22 July 2016
The first trial of CRISPR modified cells on human subjects has been approved by the advisory board of West China Hospital in Chengdu.
The team behind the world first trial plan to extract immune system T-cells from the blood of patients with non-small cell lung cancer who have not responded to any other treatments.
The cells will be modified using CRISPR Cas9 editing, switching off the PD-1 gene, before being replicated and reintroduced into the patient’s body. Normally PD-1 functions as a 'friend or foe' signal within the immune system, but cancer cells circumvent it.
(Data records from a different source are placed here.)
(* ===== verification/SspWire.v ===== *)
(** * internal/ssp/envelope.go: the wires the raw guard accepts

    The raw guard against a description that does not mention its scanners:
    [well_escaped] says when the escapes of a string literal pair up,
    [string_literals] walks the literals of a text, and [rawGuard_exact] puts
    them together with the size, the encoding and the parsed object. *)
From S2P Require Import Prelude GoText GoStrconv GoTime GoJson GoJsonRead DeliveryStream SspGuard SspStrip.
Open Scope string_scope.
Open Scope Z_scope.
Open Scope snag_scope.

(** ** Well-formed escapes

    The text of a string literal in which the UTF-16 units of the escapes pair
    up: an escaped unit is outside 0xD800..0xDFFF, or it is a high surrogate
    and the escape of a low one follows it at once. *)
Inductive well_escaped : string -> Prop :=
| we_nil : well_escaped ""
| we_char a t : a <> quote -> a <> backslash -> well_escaped t -> well_escaped (String a t)
| we_simple e t : e <> "u"%char -> well_escaped t -> well_escaped (String backslash (String e t))
| we_unit h1 h2 h3 h4 u t :
    hex4 (Some (code h1)) (Some (code h2)) (Some (code h3)) (Some (code h4)) = Some u ->
    ~ (0xD800 <= u <= 0xDFFF) -> well_escaped t ->
    well_escaped (String backslash (String "u" (String h1 (String h2 (String h3 (String h4 t))))))
| we_pair h1 h2 h3 h4 l1 l2 l3 l4 u v t :
    hex4 (Some (code h1)) (Some (code h2)) (Some (code h3)) (Some (code h4)) = Some u ->
    hex4 (Some (code l1)) (Some (code l2)) (Some (code l3)) (Some (code l4)) = Some v ->
    0xD800 <= u <= 0xDBFF -> 0xDC00 <= v <= 0xDFFF -> well_escaped t ->
    well_escaped (String backslash (String "u" (String h1 (String h2 (String h3 (String h4
      (String backslash (String "u" (String l1 (String l2 (String l3 (String l4 t)))))))))))).

Lemma high_surrogate_spec u : isHighSurrogate u = true <-> 0xD800 <= u <= 0xDBFF.
Proof. unfold isHighSurrogate. rewrite andb_true_iff, !Z.leb_le. done. Qed.
Lemma low_surrogate_spec u : isLowSurrogate u = true <-> 0xDC00 <= u <= 0xDFFF.
Proof. unfold isLowSurrogate. rewrite andb_true_iff, !Z.leb_le. done. Qed.

Lemma high_not_low u : isHighSurrogate u = true -> isLowSurrogate u = false.
Proof. unfold isHighSurrogate, isLowSurrogate. intros H. bools. apply andb_false_iff. left. lia. Qed.

Lemma is_hex_value a : is_hex a = true -> is_Some (hex_value (code a)).
Proof.
  unfold is_hex, is_digit, in_range, hex_value. intros H.
  destruct (_ && _); [by eexists|]. destruct (_ && _); [by eexists|]. destruct (_ && _); [by eexists|done].
Qed.

Lemma hex4_some a b c d : is_hex a && is_hex b && is_hex c && is_hex d = true ->
  exists u, hex4 (Some (code a)) (Some (code b)) (Some (code c)) (Some (code d)) = Some u.
Proof.
  intros H. rewrite !andb_true_iff in H. destruct H as [[[Ha Hb] Hc] Hd].
  apply is_hex_value in Ha as [? Ha], Hb as [? Hb], Hc as [? Hc], Hd as [? Hd].
  unfold hex4. cbn [mbind option_bind]. rewrite Ha, Hb, Hc, Hd. eauto.
Qed.

(** The scan of a text, one escape at a time. *)
Lemma str_scan_unit h1 h2 h3 h4 s t r :
  str_scan (String backslash (String "u" (String h1 (String h2 (String h3 (String h4 s)))))) = Some (t, r) ->
  exists u t', hex4 (Some (code h1)) (Some (code h2)) (Some (code h3)) (Some (code h4)) = Some u /\
    t = String backslash (String "u" (String h1 (String h2 (String h3 (String h4 t'))))) /\
    str_scan s = Some (t', r).
Proof.
  cbn [str_scan]. change (backslash =c? quote) with false. change (backslash =c? backslash) with true.
  change (simple_escape "u") with false. cbn iota. rewrite Ascii.eqb_refl.
  destruct (_ && _) eqn:Hh; [|done]. intros H. push_inv. destruct (hex4_some _ _ _ _ Hh) as [u Hu].
  eauto 10.
Qed.

Lemma we_unit_inv h1 h2 h3 h4 u t :
  hex4 (Some (code h1)) (Some (code h2)) (Some (code h3)) (Some (code h4)) = Some u ->
  isHighSurrogate u = false ->
  well_escaped (String backslash (String "u" (String h1 (String h2 (String h3 (String h4 t)))))) <->
  isLowSurrogate u = false /\ well_escaped t.
Proof.
  intros Hu Hh. rewrite <- not_true_iff_false, low_surrogate_spec.
  rewrite <- not_true_iff_false, high_surrogate_spec in Hh.
  split; [|intros [Hl Ht]; eapply we_unit; [done| |done]; lia].
  intros H. inversion H; simplify_eq; try done; split; (done || lia).
Qed.

Lemma we_pair_inv h1 h2 h3 h4 u t :
  hex4 (Some (code h1)) (Some (code h2)) (Some (code h3)) (Some (code h4)) = Some u ->
  isHighSurrogate u = true ->
  well_escaped (String backslash (String "u" (String h1 (String h2 (String h3 (String h4 t)))))) ->
  exists l1 l2 l3 l4 v t', t = String backslash (String "u" (String l1 (String l2 (String l3 (String l4 t'))))) /\
    hex4 (Some (code l1)) (Some (code l2)) (Some (code l3)) (Some (code l4)) = Some v /\
    isLowSurrogate v = true /\ well_escaped t'.
Proof.
  intros Hu Hh%high_surrogate_spec H. inversion H; simplify_eq; try done; [lia|].
  do 6 eexists. split_and!; [done|done|by apply low_surrogate_spec|done].
Qed.

(** Surrogate escapes are accepted exactly when they pair up.  From inside a
    string literal whose text is [t] (as the scanner of [encoding/json] delimits
    it), the check reaches the closing quote exactly when every high surrogate
    escape in [t] is directly followed by a low one and no low one stands
    alone; then it continues with the rest of the wire. *)
Lemma escapes_exact s t r :
  str_scan s = Some (t, r) ->
  escapes_from true s = Ok tt <-> well_escaped t /\ escapes_from false r = Ok tt.
Proof.
  revert t r. induction s as [s IH] using string_length_ind. intros t r H.
  destruct s as [|a s1]; [done|].
  destruct (Ascii.eqb_spec a quote) as [->|Hq].
  { cbn in H. injection H as <- <-. cbn. split; [intros; by split; [constructor|]|by intros [_ ?]]. }
  destruct (Ascii.eqb_spec a backslash) as [->|Hb].
  2:{ cbn [str_scan escapes_from negb] in *.
      rewrite (proj2 (Ascii.eqb_neq a quote)), (proj2 (Ascii.eqb_neq a backslash)) in * by done.
      destruct (_ <? _); [done|]. push_inv. rewrite (IH s1 ltac:(cbn; lia) _ _ H).
      split; [intros [? ?]; by split; [constructor|]|]. intros [Hw ?]. split; [|done]. by inversion Hw; simplify_eq. }
  destruct s1 as [|e s2]; [done|]. destruct (Ascii.eqb_spec e "u") as [->|He].
  2:{ cbn [str_scan escapes_from negb] in *.
      change (backslash =c? quote) with false in *. change (backslash =c? backslash) with true in *.
      rewrite (proj2 (Ascii.eqb_neq e "u")) in * by done. cbn iota in *.
      destruct (simple_escape e); [|done]. push_inv. cbn [negb]. rewrite (IH s2 ltac:(cbn; lia) _ _ H).
      split; [intros [? ?]; by split; [constructor|]|]. intros [Hw ?]. split; [|done]. by inversion Hw; simplify_eq. }
  destruct s2 as [|h1 [|h2 [|h3 [|h4 s5]]]]; try done.
  apply str_scan_unit in H as (u & t5 & Hu & -> & H).
  cbn [escapes_from negb readHex4]. change (backslash =c? quote) with false.
  change (backslash =c? backslash) with true. rewrite Ascii.eqb_refl. cbn [negb].
  cbn iota. rewrite Hu. cbn [of_option mbind result_bind].
  destruct (isHighSurrogate u) eqn:Hhigh.
  2:{ rewrite (we_unit_inv _ _ _ _ _ _ Hu Hhigh). destruct (isLowSurrogate u); [split; [done|naive_solver]|].
      rewrite (IH s5 ltac:(cbn; lia) _ _ H). naive_solver. }
  rewrite (high_not_low _ Hhigh). split.
  - intros Hesc. destruct s5 as [|b [|w [|g1 [|g2 [|g3 [|g4 r11]]]]]]; try done.
    destruct (Ascii.eqb_spec b backslash) as [->|]; [|done]. destruct (Ascii.eqb_spec w "u") as [->|]; [|done].
    apply str_scan_unit in H as (v & t11 & Hv & -> & H). cbn [negb orb] in Hesc.
    unfold readHex4 in Hesc. rewrite Hv in Hesc. cbn [of_option mbind result_bind] in Hesc.
    destruct (isLowSurrogate v) eqn:Hlow; [|done]. cbn [negb] in Hesc.
    apply (IH r11 ltac:(cbn; lia) _ _ H) in Hesc as [Hw Hr]. split; [|done].
    by eapply we_pair; [done|done|apply high_surrogate_spec|apply low_surrogate_spec|].
  - intros [Hw Hr]. destruct (we_pair_inv _ _ _ _ _ _ Hu Hhigh Hw) as (l1 & l2 & l3 & l4 & v & t' & -> & Hv & Hlow & Ht).
    pose proof (str_scan_split _ _ _ H) as Hs5. cbn in Hs5. subst s5.
    apply str_scan_unit in H as (v' & t11 & _ & E & H). injection E as <-.
    change (backslash =c? backslash) with true. change ("u" =c? "u")%char with true. cbn [negb orb].
    unfold readHex4. rewrite Hv. cbn [of_option mbind result_bind]. rewrite Hlow. cbn [negb].
    refine (proj2 (IH (t' ++ String quote r) _ _ _ H) _); [cbn; lia|by split].
Qed.

(** ** The literals of a text

    Every quote met outside a literal opens one, which [encoding/json] delimits
    and whose text satisfies [P]; the other bytes stand between literals. *)
Inductive string_literals (P : string -> Prop) : string -> Prop :=
| sl_end : string_literals P ""
| sl_byte a s : a <> quote -> string_literals P s -> string_literals P (String a s)
| sl_string s t r : str_scan s = Some (t, r) -> P t -> string_literals P r ->
    string_literals P (String quote s).

Notation delimited_literals := (string_literals (fun _ => True)).

Lemma sl_byte_iff P a s : a <> quote -> string_literals P (String a s) <-> string_literals P s.
Proof. intros Ha. split; [|by constructor]. intros H. by inversion H; simplify_eq. Qed.

Lemma sl_string_iff (P : string -> Prop) s t r : str_scan s = Some (t, r) ->
  string_literals P (String quote s) <-> P t /\ string_literals P r.
Proof.
  intros Hs. split; [|intros [? ?]; by econstructor].
  intros H. by inversion H; simplify_eq.
Qed.

(** On a text whose literals are delimited, the loop over the raw bytes finds
    the literals and accepts exactly the well-escaped ones. *)
Lemma validateStringEscapes_spec s : delimited_literals s ->
  validateStringEscapes s = Ok tt <-> string_literals well_escaped s.
Proof.
  unfold validateStringEscapes. induction 1 as [|a s Ha _ IH|s t r Hs _ _ IH].
  - split; [constructor|done].
  - rewrite (sl_byte_iff _ _ _ Ha), <- IH. cbn [escapes_from negb].
    by rewrite (proj2 (Ascii.eqb_neq a quote)).
  - rewrite (sl_string_iff _ _ _ _ Hs), <- IH. cbn [escapes_from negb]. rewrite Ascii.eqb_refl.
    by apply escapes_exact.
Qed.

(** ** The literals of a parsed text *)
Lemma sl_chars p t r : (forall a, p a = true -> a <> quote) -> all_chars p t = true ->
  delimited_literals r -> delimited_literals (t ++ r).
Proof.
  intros Hp. induction t as [|a t IH]; [done|]. cbn. intros [Ha Ht]%andb_true_iff Hr.
  constructor; auto.
Qed.

Lemma sl_ws s : delimited_literals (skip_ws s) -> delimited_literals s.
Proof.
  induction s as [|a s IH]; [done|]. cbn. destruct (is_ws a) eqn:E; [|done].
  intros H. constructor; [|auto]. by intros ->.
Qed.

Lemma sl_literal s v r : literal_scan s = Some (v, r) -> delimited_literals r -> delimited_literals s.
Proof.
  intros (t & -> & _ & Hc & _)%literal_scan_stable. apply (sl_chars lit_char); [|done]. by intros a Ha ->.
Qed.

Lemma sl_str s t r : str_scan s = Some (t, r) -> delimited_literals r -> delimited_literals (String quote s).
Proof. intros Hs Hr. by eapply sl_string. Qed.

(** After white space, a byte that is not a quote. *)
Lemma sl_skip s a r : skip_ws s = String a r -> a <> quote -> delimited_literals r -> delimited_literals s.
Proof. intros Hs Ha Hr. apply sl_ws. rewrite Hs. by constructor. Qed.

Ltac byte_is a c := destruct (Ascii.eqb_spec a c) as [->|].

Lemma sl_parse n :
  (forall s v r, parse_value n s = Some (v, r) -> delimited_literals r -> delimited_literals s) /\
  (forall s l r, parse_elems n s = Some (l, r) -> delimited_literals r -> delimited_literals s) /\
  (forall s l r, parse_members n s = Some (l, r) -> delimited_literals r -> delimited_literals s).
Proof.
  induction n as [|n (IHv & IHe & IHm)]; [done|].
  split_and!; intros s v r H Hr; cbn [parse_value parse_elems parse_members] in H.
  - destruct s as [|a s]; [done|]. byte_is a "{"%char.
    { constructor; [done|]. destruct (skip_ws s) as [|b s1] eqn:E; [done|]. byte_is b "}"%char.
      - simplify_eq. by eapply sl_skip.
      - destruct (parse_members n _) as [[l r2]|] eqn:Em; [|done]. simplify_eq.
        apply sl_ws. rewrite E. by eapply IHm. }
    byte_is a "["%char.
    { constructor; [done|]. destruct (skip_ws s) as [|b s1] eqn:E; [done|]. byte_is b "]"%char.
      - simplify_eq. by eapply sl_skip.
      - destruct (parse_elems n _) as [[l r2]|] eqn:Em; [|done]. simplify_eq.
        apply sl_ws. rewrite E. by eapply IHe. }
    byte_is a quote; [|by eapply sl_literal].
    destruct (str_scan s) as [[t r']|] eqn:Es; [|done]. simplify_eq. by eapply sl_str.
  - destruct (parse_value n s) as [[w r1]|] eqn:Ev; [|done]. apply (IHv _ _ _ Ev).
    destruct (skip_ws r1) as [|b r2] eqn:E; [done|]. byte_is b "]"%char; [simplify_eq; by eapply sl_skip|].
    byte_is b ","%char; [|done]. destruct (parse_elems n _) as [[l r3]|] eqn:Ee; [|done]. simplify_eq.
    eapply sl_skip; [done..|]. apply sl_ws. by eapply IHe.
  - destruct s as [|a s]; [done|]. byte_is a quote; [|done].
    destruct (str_scan s) as [[t r1]|] eqn:Es; [|done]. apply (sl_str _ _ _ Es).
    destruct (skip_ws r1) as [|b r2] eqn:E1; [done|]. byte_is b ":"%char; [|done].
    eapply sl_skip; [done..|]. apply sl_ws.
    destruct (parse_value n _) as [[w r3]|] eqn:Ev; [|done]. apply (IHv _ _ _ Ev).
    destruct (skip_ws r3) as [|d r4] eqn:E3; [done|]. byte_is d "}"%char; [simplify_eq; by eapply sl_skip|].
    byte_is d ","%char; [|done]. destruct (parse_members n _) as [[l r5]|] eqn:Em; [|done]. simplify_eq.
    eapply sl_skip; [done..|]. apply sl_ws. by eapply IHm.
Qed.

Lemma parse_delimited s v : parse s = Some v -> delimited_literals s.
Proof.
  unfold parse, read_value. destruct (parse_value _ _) as [[w r]|] eqn:E; [|done].
  destruct (skip_ws r) eqn:Er; [|done]. intros _. apply sl_ws, (proj1 (sl_parse _) _ _ _ E), sl_ws.
  rewrite Er. constructor.
Qed.

(** C31: the raw guard accepts exactly the bounded, well-formed wires.  A wire
    passes when it has at most 64 KiB of valid UTF-8; in every string literal
    of it, key or value, each escaped high surrogate is directly followed by an
    escaped low one and no escaped low surrogate stands alone; and it parses to
    one JSON object, with nothing after it, in which no object at any level
    repeats a key, containers are nested at most 32 deep and numbers fit a
    float64.  And only then. *)
Theorem rawGuard_exact raw :
  rawGuard raw = Ok tt <->
  len raw <= 65536 /\ utf8_valid raw = true /\ string_literals well_escaped raw /\
  exists l, parse raw = Some (JObject l) /\ guard_ok 0 (JObject l) = true.
Proof.
  rewrite rawGuard_spec. split.
  - intros (H1 & H2 & H3 & l & Hl & Hg). split_and!; eauto.
    by apply validateStringEscapes_spec; [eapply parse_delimited|].
  - intros (H1 & H2 & H3 & l & Hl & Hg). split_and!; eauto.
    by apply validateStringEscapes_spec; [eapply parse_delimited|].
Qed.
Switching the gene off will allow the patient’s cells to resume attacking the cancer.
The primary aim of this phase 1 trial is to assess safety. The fear is that modified T-Cells which are no longer able to identify the invader from the invaded, could result in an auto-immune disorder as the body goes to war with itself. The team hope to minimise the risk by starting small, a single subject and a low dose, before eventually testing the cells on up to ten patients.
Several immunotherapy treatments, both pharmacological and antibody-based have already been approved by regulatory bodies in Europe and the US; a CRISPR based therapeutic could also prove effective against selected cancers
In the US, a similar trial aiming to treat patients suffering from myeloma, sarcoma or melanoma is set to begin by the end of the year.